The original social network has never experienced an outage or dips in usage on the weekend, nor is its engagement skewed toward only a particular demographic. Welcome to the gated community, the original hang-out spot for people of all age groups on all days of the week. Pre-internet, post-pandemic, whatever the situation may be, this is a group of people that is always in and out of each other’s homes and majorly influence each other’s lives.

Whether it’s where to buy groceries, which play school to send the children to, the best hospital or Chinese restaurant in the area, or a good pest control service, our neighbors are the most reliable recommendation engine. Unfortunately, brands have traditionally had very little opportunity to tap into this network. Beyond no parking signs, a lift flyer, or the odd banner at a community pandal, there has been very little scope to build conversations with these homogenous groups.

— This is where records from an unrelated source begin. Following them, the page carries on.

(** What [udp_rx] reads does not depend on the vector, except for the stale bytes of the
    address behind an IPv4 address. *)
Lemma udp_info_eq rb v :
  w_addr_wf (sa_addr (v_saddr v)) → is_bytes rb → (54 <= length rb)%nat →
  ∃ iv, udp_info rb v = (udp_hl rb, udp_plen rb, udp_off rb, udp_laddr rb, iv) ∧
    w_addr_wf (sa_addr (v_saddr iv)) ∧ w_addr_cmp (sa_addr (v_saddr iv)) (udp_raddr rb) = true ∧
    v_flags iv = udp_flags rb ∧ v_ttl iv = udp_ttl rb.
Proof.
  intros [Hv1 Hv2 Hv3] Hb Hl.
  unfold udp_info, udp_hl, udp_plen, udp_off, udp_laddr, udp_raddr, udp_flags, udp_ttl, udp_v4.
  destruct (ip_v (ld8 rb 14) =? 4).
  - eexists. split; [reflexivity|]. split_and!; [by apply set_ip4_wf| |done|done].
    assert (E : ip4 (addr4 (ld32 rb (14 + Ip4.src))) = ld32 rb (14 + Ip4.src)).
    { unfold ip4, addr4. cbn [un]. fold (st32 (repeat 0 16) 0 (ld32 rb (14 + Ip4.src))).
      rewrite ld32_st32_eq by (cbn; lia). by apply u32_id, ld32_range. }
    pose proof (addr4_cmp (un (sa_addr (v_saddr v))) _ (addr4_wf (ld32 rb (14 + Ip4.src))) eq_refl Hv3) as P.
    rewrite E in P. exact P.
  - assert (Hwf : w_addr_wf (WAddr AF_INET6 (ldn rb (14 + Ip6.src) 16))).
    { split; [done|apply ldn_is_bytes, Hb|apply length_ldn; wire_lia]. }
    eexists. split; [reflexivity|]. split_and!; [exact Hwf| |done|done].
    unfold w_addr_cmp. cbn [af]. by apply bool_decide_eq_true.
Qed.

The reason for this is simple: any brand needs scale to actually consider it a viable part of its marketing strategy and the logistical nightmare of reaching out to gated communities individually puts this out of reach. So instead of any meaningful engagements with this audience, token money is spent merely to build local relations and support the community without much expectation by way of brand engagement or sales. Brands have had to accept this as a missed opportunity — until now.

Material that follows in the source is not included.